If your pulse doesn't exactly race at the thought of yet another attempt by yet another government to reform the Upper House you might think it curious that today the government will take another step towards a battle which could divide the Coalition and bog down Parliament for day after day later this year.

This afternoon Nick Clegg and his Tory deputy on constitutional reform Mark Harper will face a parliamentary committee to discuss the government's plans to reform the Lords - they propose elections in tranches until, eventually, 80% of peers are elected.

Conservatives tend to raise their eyebrows when this subject is raised and remind you that before he became Prime Minister David Cameron joked that this would be a "third term priority". It is, they say, part of the deal with Nick Clegg. The Lib Dem leadership is no more keen, though, to take sole ownership of this and stress it's a shared project - no-one wants to be seen by voters as obsessives more concerned with constitutional reform than the economy or the health service - and it's referred to with a smile in Nick Clegg's office as "the Mark Harper bill".

Clegg and Harper will try today to answer the age-old challenge - if it ain't broke, don't fix it - with a couple of eye-catching calculations. If peers continue to be appointed at the rate they have been and live as long as they are, there could be 1000 of them in ten years - confirming the Lords as the biggest parliamentary chamber in the world.
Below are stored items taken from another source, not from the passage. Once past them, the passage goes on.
(* ===== verification/LogLevel.v ===== *)
(** The runtime log level (libs/httpx/loglevel.go) and its admin endpoints
    (libs/httpx/admin.go): [Set], the timers it arms, the callbacks that may fire
    late, and the refinement of a level with an expiry. *)
From S2P Require Import Prelude GoStr.

Module LogLevel.

(** ** Levels *)

(** A [slog.Level] is an int. *)
Definition LevelDebug : Z := -4.
Definition LevelInfo : Z := 0.
Definition LevelWarn : Z := 4.
Definition LevelError : Z := 8.

(** [slog.Level.String]. *)
Definition level_text (base : string) (val : Z) : string :=
  if val =? 0 then base else (base ++ (if (0 <? val)%Z then "+" else "") ++ GoStr.Itoa val)%string.
Definition LevelString (l : Z) : string :=
  if l <? LevelInfo then level_text "DEBUG" (l - LevelDebug)
  else if l <? LevelWarn then level_text "INFO" (l - LevelInfo)
  else if l <? LevelError then level_text "WARN" (l - LevelWarn)
  else level_text "ERROR" (l - LevelError).

Definition levelString (l : Z) : string := GoStr.ToLower (LevelString l).

Definition parseLevelStrict (level : string) : option Z :=
  let s := GoStr.ToLower (GoStr.TrimSpace level) in
  if String.eqb s "debug" then Some LevelDebug
  else if String.eqb s "info" then Some LevelInfo
  else if String.eqb s "warn" || String.eqb s "warning" then Some LevelWarn
  else if String.eqb s "error" then Some LevelError
  else None.

(** [parseLevel] of logging.go. *)
Definition parseLevel (level : string) : Z :=
  let s := GoStr.ToLower (GoStr.TrimSpace level) in
  if String.eqb s "debug" then LevelDebug
  else if String.eqb s "warn" || String.eqb s "warning" then LevelWarn
  else if String.eqb s "error" then LevelError
  else LevelInfo.

(** ** The level and its timers *)

(** [expires] is the zero time as [None]; [timer] names the armed timer. *)
Record LogLevel := {
  lv : Z;
  base : Z;
  gen : Z;
  expires : option Z;
  timer : option nat
}.

Definition newLogLevel (base : Z) : LogLevel := {| lv := base; base := base; gen := 0; expires := None; timer := None |}.

(** The runtime's timers: armed ones with the generation their callback was
    given and when they fire, and the callbacks that fired and wait for the mutex. *)
Record machine := {
  level : LogLevel;
  armed : gmap nat (Z * Z);
  fired : list (Z * Z);
  next_timer : nat;
  clock : Z
}.

Definition init (base now : Z) : machine :=
  {| level := newLogLevel base; armed := ∅; fired := []; next_timer := 0; clock := now |}.

(** [Set], under the mutex: it stops the timer it knows (which may have fired
    already) and arms a new one. Returns the level before. *)
Definition Set_ (now l ttl : Z) (m : machine) : machine * Z :=
  let g := Go.wrapu64 (gen (level m) + 1) in
  let stopped := match timer (level m) with Some t => delete t (armed m) | None => armed m end in
  (if 0 <? ttl
   then {| level := {| lv := l; base := base (level m); gen := g; expires := Some (now + ttl);
                       timer := Some (next_timer m) |};
           armed := <[next_timer m := (g, now + ttl)]> stopped;
           fired := fired m; next_timer := S (next_timer m); clock := now |}
   else {| level := {| lv := l; base := base (level m); gen := g; expires := None; timer := None |};
           armed := stopped; fired := fired m; next_timer := next_timer m; clock := now |},
   lv (level m)).

Definition Reset (now : Z) (m : machine) : machine * Z := Set_ now (base (level m)) 0 m.

Definition Level (m : machine) : Z * option Z := (lv (level m), expires (level m)).

(** The callback of a timer. *)
Definition revert (g : Z) (l : LogLevel) : LogLevel :=
  if negb (gen l =? g) then l
  else {| lv := base l; base := base l; gen := gen l; expires := None; timer := None |}.

(** ** The machine *)

Inductive event :=
  | ESet (l ttl : Z)
  | EReset
  | EFire (t : nat)     (* the runtime starts the callback *)
  | ERevert (k : nat).  (* a started callback gets the mutex *)

Definition step (now : Z) (ev : event) (m : machine) : option machine :=
  if now <? clock m then None
  else match ev with
  | ESet l ttl => Some (Set_ now l ttl m).1
  | EReset => Some (Reset now m).1
  | EFire t =>
      '(g, d) ← armed m !! t;
      if now <? d then None
      else Some {| level := level m; armed := delete t (armed m); fired := (g, d) :: fired m;
                   next_timer := next_timer m; clock := now |}
  | ERevert k =>
      '(g, _) ← fired m !! k;
      Some {| level := revert g (level m); armed := armed m; fired := delete k (fired m);
              next_timer := next_timer m; clock := now |}
  end.

Fixpoint run (evs : list (Z * event)) (m : machine) : option machine :=
  match evs with
  | [] => Some m
  | (now, ev) :: evs => m' ← step now ev m; run evs m'
  end.

(** ** The contract *)

(** A level with at most one pending expiry, that of the last change. *)
Record spec := { s_level : Z; s_expiry : option Z }.

Definition spec_set (now l ttl : Z) : spec :=
  {| s_level := l; s_expiry := if 0 <? ttl then Some (now + ttl) else None |}.

(** What a step of the machine may do to the contract: a change, the expiry of the
    last change (not before its time), or nothing. *)
Inductive spec_step (base now : Z) (s : spec) : option event -> spec -> Prop :=
  | spec_Set (l ttl : Z) : spec_step base now s (Some (ESet l ttl)) (spec_set now l ttl)
  | spec_Reset : spec_step base now s (Some EReset) (spec_set now base 0)
  | spec_expire (d : Z) : s_expiry s = Some d -> d <= now ->
      spec_step base now s None {| s_level := base; s_expiry := None |}
  | spec_stutter : spec_step base now s None s.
What's more, the costs of all these peers will soon get serious if, as is happening, more and more turn up to qualify for their daily tax-free £300 allowance. Harper's back-of-the-envelope calculation is that you would have to have a £1 million pension pot to receive that sort of sum in your 60s, 70s and 80s.

The conventional wisdom states that:

- MPs will always resist another elected chamber which challenges the supremacy of the Commons. 70 of the Tory MPs who voted against similar proposals in the last Parliament are still there now

- their Lordships will always resist abolishing themselves

- the public will turn off at the spectacle of so much time being spent on so low a public priority. In other words, the whole project is doomed to fail - again.

However, I am hearing other credible voices who point out that:

- all three main party manifestos backed elections for the Lords

- David Cameron has done a deal with Nick Clegg to deliver this and won't renege for fear that the Lib Dems could still reject the Tories' dreamed-of boundary changes

- the younger generation of Tory MPs are in favour of change

- The public may not care much but polling shows a clear majority of them back change too

This is a story that no-one wants to make headlines but will dominate an awful lot of political time in the months to come.